Saint Saviour Rock Pools (Alex Knowles).jpg

Saint Saviour returns to the music world with her first album in six years with ‘Tomorrow Again’, an incredibly intimate and personal release that takes you on an empowering journey. She took a moment to talk to us about what happened in that six year gap and how the album came together. 



Hey there! How are you? So the album is out now, how does it feel to have it out there in the world? 
Honest answer - it feels a little sad. I have had such a wonderful time releasing the singles but the album release seems to be the end of a campaign, and I can’t gig it, so really I feel a bit depressed that it’s ‘over’. 

It is titled ‘Tomorrow Again’, does that hold a certain meaning to you? 
Yes, the album represents a time in my life where I began to face my mortality. I had two babies and lost my mother in the space of three years, so I’ve been caught up thinking about my place in a series of cycles. It began when my mum died very suddenly, my daughter was just one, I was lost in new motherhood with no idea what I was doing, wondering if this is how my own mum felt, searching for answers in my memories of her. ‘Tomorrow Again’ felt like a good way to express what I’d come to feel was an inevitable rhythm I felt caught in, as if I’m just repeating not only my own patterns but also those of my mother. I’d like to break free from some of them. 

It has been six years since your last album, what took you so long? And how does it differ from your other music?
Lots of things meant that it took a while. Initially after my first baby I had a bit of an internal struggle to reconnect with creativity. Then once that was unlocked it just took an age to fit recording sessions around a young baby, a day job, then another baby being born. I wrote it whilst pregnant with my second, recorded vocals until his feet were in my lungs, then finished recording and mixing once I could get him into a routine to feed and sleep in the studio. The album has been pulled together in a painstakingly slow and piecemeal manner and i think it’s all the more beautiful as a result. 

Since your last album, you have become a mother. Do you feel that has influenced you this time when it came to writing this album? 
Yes, profoundly so. 

This album feels very personal, what are the key themes and influences? 
Like any songwriter I guess I have just written about my experiences. It just so happens that this period of my life has been the heaviest one so far! It’s about me being forced to face up to my nature as an individual. Motherhood holds up a giant mirror to your fragility. The songs are about me trying to work through this and gather some new strength, which is why the music is actually more upbeat than my past work. Part of recovering from difficult experiences is holding on to the small moments of joy with all of your might. I am not someone to naturally do that, so these songs are my own personal reminder. 

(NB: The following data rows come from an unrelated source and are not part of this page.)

(** * logrus-opsgenie-hook: a shallow embedding of [main.go]

    The hook turns a logrus entry into an OpsGenie [CreateAlertRequest].
    The embedding follows [main.go] function by function.  Go values that
    the code shares by reference (the backing arrays of [[]string] slices,
    the [alertsv2.Team] variables whose address is taken) live in an
    explicit heap that is threaded through the code by a small state monad;
    everything else is a pure function. *)

From Stdlib Require Import ZArith Lia List Ascii String.
From stdpp Require Import base option list gmap fin_maps strings pretty.

Open Scope Z_scope.
Open Scope string_scope.
Open Scope nat_scope.
Open Scope list_scope.

(** ** Go runtime objects *)

(** [alertsv2.Team] *)
Record Team := mkTeam { TeamID : string; TeamName : string }.

Abbreviation loc := nat (only parsing).

(** The heap holds the backing arrays of the [[]string] slices and the
    [alertsv2.Team] variables that are reachable through a pointer.  An
    address is an index in the corresponding list; allocation extends the
    list at its end. *)
Record heap := Heap {
  strs : list (list string);
  tvars : list Team
}.

(** A slice header: pointer to the backing array ([None] is the nil
    slice), position of the first element in it, length and capacity. *)
Record slice := Slice {
  base : option loc;
  off : nat;
  len : nat;
  cap : nat
}.

Definition nil_slice : slice := Slice None 0 0 0.

Definition is_nil (s : slice) : bool :=
  match base s with None => true | Some _ => false end.

Definition array_of (hp : heap) (s : slice) : list string :=
  match base s with
  | Some l => default [] (strs hp !! l)
  | None => []
  end.

(** The elements [s[0]], ..., [s[len(s)-1]] as the heap has them. *)
Definition elems (hp : heap) (s : slice) : list string :=
  take (len s) (drop (off s) (array_of hp s)).

(** Go's memory safety: the window [off .. off+cap) of a non-nil slice
    lies inside an allocated array, and [len <= cap]. *)
Definition wf_slice (hp : heap) (s : slice) : Prop :=
  len s ≤ cap s ∧
  match base s with
  | Some l => ∃ arr, strs hp !! l = Some arr ∧ off s + cap s ≤ length arr
  | None => cap s = 0
  end.

(** ** The heap monad *)

Definition M (A : Type) : Type := heap → A * heap.

#[global] Instance M_ret : MRet M := λ A a hp, (a, hp).

#[global] Instance M_bind : MBind M := λ A B k m hp,
  let '(a, hp') := m hp in k a hp'.

Definition read {A} (f : heap → A) : M A := λ hp, (f hp, hp).

Definition alloc_strs (arr : list string) : M loc :=
  λ hp, (length (strs hp), Heap (strs hp ++ [arr]) (tvars hp)).

Definition alloc_team (t : Team) : M loc :=
  λ hp, (length (tvars hp), Heap (strs hp) (tvars hp ++ [t])).

Definition store_team (l : loc) (t : Team) : M unit :=
  λ hp, (tt, Heap (strs hp) (<[l := t]> (tvars hp))).

(** [copy_into arr i xs]: the element-wise stores [arr[i+k] = xs[k]]. *)
Fixpoint copy_into (arr : list string) (i : nat) (xs : list string) : list string :=
  match xs with
  | [] => arr
  | x :: xs' => copy_into (<[i := x]> arr) (S i) xs'
  end.

Definition store_strs (l : loc) (i : nat) (xs : list string) : M unit :=
  λ hp, (tt, Heap (alter (λ arr, copy_into arr i xs) l (strs hp)) (tvars hp)).

(** ** Library functions the hook calls *)

(** [hash/crc32], the generic implementation: [simplePopulateTable] and
    [simpleUpdate] on [uint32] values, here integers below [2^32]. *)
Definition IEEE : Z := 0xedb88320%Z.

(** one round of the inner loop of [simplePopulateTable] *)
Definition crc_round (poly crc : Z) : Z :=
  if (Z.land crc 1 =? 1)%Z then Z.lxor (Z.shiftr crc 1) poly else Z.shiftr crc 1.

Definition table_entry (poly : Z) (i : Z) : Z :=
  Nat.iter 8 (crc_round poly) i.

Definition simpleMakeTable (poly : Z) : list Z :=
  map (λ i, table_entry poly (Z.of_nat i)) (seq 0 256).

Definition IEEETable : list Z := Eval vm_compute in simpleMakeTable IEEE.

(** [^crc] on [uint32] *)
Definition not32 (crc : Z) : Z := Z.lxor crc 0xffffffff%Z.

Definition simpleUpdate (crc : Z) (tab : list Z) (p : list Z) : Z :=
  let crc := not32 crc in
  let crc :=
    fold_left
      (λ crc v, Z.lxor (nth (Z.to_nat (Z.lxor (Z.land crc 0xff%Z) v)) tab 0%Z)
                       (Z.shiftr crc 8))
      p crc in
  not32 crc.

Definition ChecksumIEEE (data : list Z) : Z := simpleUpdate 0%Z IEEETable data.

(** [[]byte(s)] *)
Definition bytes (s : string) : list Z :=
  map (λ c, Z.of_N (N_of_ascii c)) (list_ascii_of_string s).

(** [strconv]: [digits] and the power-of-two branch of [formatBits] at
    base 16 ([shift = 4], [m = 15]).  The fuel is the size of the buffer
    [a [64 + 1]byte] that the loop fills from its end. *)
Definition digits : string := "0123456789abcdefghijklmnopqrstuvwxyz".

Definition digit (d : Z) : ascii :=
  default "0"%char (String.get (Z.to_nat d) digits).

Fixpoint formatBits16 (fuel : nat) (u : Z) (a : string) : string :=
  match fuel with
  | O => a
  | S fuel' =>
      if (16 <=? u)%Z
      then formatBits16 fuel' (Z.shiftr u 4) (String (digit (Z.land u 15%Z)) a)
      else String (digit u) a
  end.

(** [strconv.FormatUint(i, 16)] *)
Definition FormatUint16 (i : Z) : string := formatBits16 65 i "".

(** the string ["\n"] of a Go source text *)
Definition newline : string := String (ascii_of_nat 10) "".

(** [strings.HasPrefix] *)
Definition HasPrefix (s prefix : string) : bool :=
  (String.length prefix <=? String.length s) &&
  String.eqb (substring 0 (String.length prefix) s) prefix.

(** ** Dynamic values: what an [interface{}] of [logrus.Fields] holds *)

(** [alertsv2.Priority] is a string type of its own *)
Definition Priority := string.
Definition P1 : Priority := "P1".
Definition P2 : Priority := "P2".
Definition P3 : Priority := "P3".
Definition P4 : Priority := "P4".
Definition P5 : Priority := "P5".

(** A value together with its dynamic type.  [VError msg] is a non-nil
    value of a type that implements [error], [msg] being what its [Error()]
    method returns. *)
Inductive value :=
  | VNil
  | VBool (b : bool)
  | VInt (n : Z)
  | VString (s : string)
  | VPriority (p : Priority)
  | VStrings (s : slice)
  | VError (msg : string).

(** [m[key]] on a Go map: the zero value (a nil interface) when absent *)
Definition index (m : gmap string value) (key : string) : value :=
  default VNil (m !! key).

(** type assertions [v.(T)] with their [ok] result *)
Definition as_string (v : value) : option string :=
  match v with VString s => Some s | _ => None end.

Definition as_strings (v : value) : option slice :=
  match v with VStrings s => Some s | _ => None end.

Definition as_priority (v : value) : option Priority :=
  match v with VPriority p => Some p | _ => None end.

(** [v.(error)], giving the asserted value's [Error()] *)
Definition as_error (v : value) : option string :=
  match v with VError msg => Some msg | _ => None end.

(** [fmt.Sprintf("%v", v)] *)
Definition Sprintf_v (hp : heap) (v : value) : string :=
  match v with
  | VNil => "<nil>"
  | VBool b => if b then "true" else "false"
  | VInt n => pretty n
  | VString s => s
  | VPriority p => p
  | VStrings s => "[" +:+ String.concat " " (elems hp s) +:+ "]"
  | VError msg => msg
  end.

(** ** logrus *)

Inductive Level :=
  | PanicLevel | FatalLevel | ErrorLevel | WarnLevel
  | InfoLevel | DebugLevel | TraceLevel.

Record Entry := mkEntry {
  Data : gmap string value;
  EntryLevel : Level;
  Message : string
}.

(** ** main.go: constants and configuration *)

Definition EndpointEU : string := "https://api.eu.opsgenie.com".
Definition EndpointUS : string := "https://api.opsgenie.com".

Definition OverridePrefix : string := "ogh:".
Definition OverrideAlias : string := OverridePrefix +:+ "alias".
Definition OverrideSource : string := OverridePrefix +:+ "source".
Definition OverrideTags : string := OverridePrefix +:+ "tags".
Definition OverrideEntity : string := OverridePrefix +:+ "entity".
Definition OverridePriority : string := OverridePrefix +:+ "priority".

Do you have a favorite lyric on the album? If so, which one and why? 
An early morning cry
A river view stuck in my eye
Everybody told me you were all mine, all mine
But I had to get to know you 
It’s from Rock Pools. It’s about the moment my daughter was born, in a room overlooking the Thames, and the odyssey that came next. It sums up the whole album. It’s still ongoing! 

Now the album is out there, what next?
I’d like to do soundtracking. I’d love to do some music supervision. I’ll always write songs.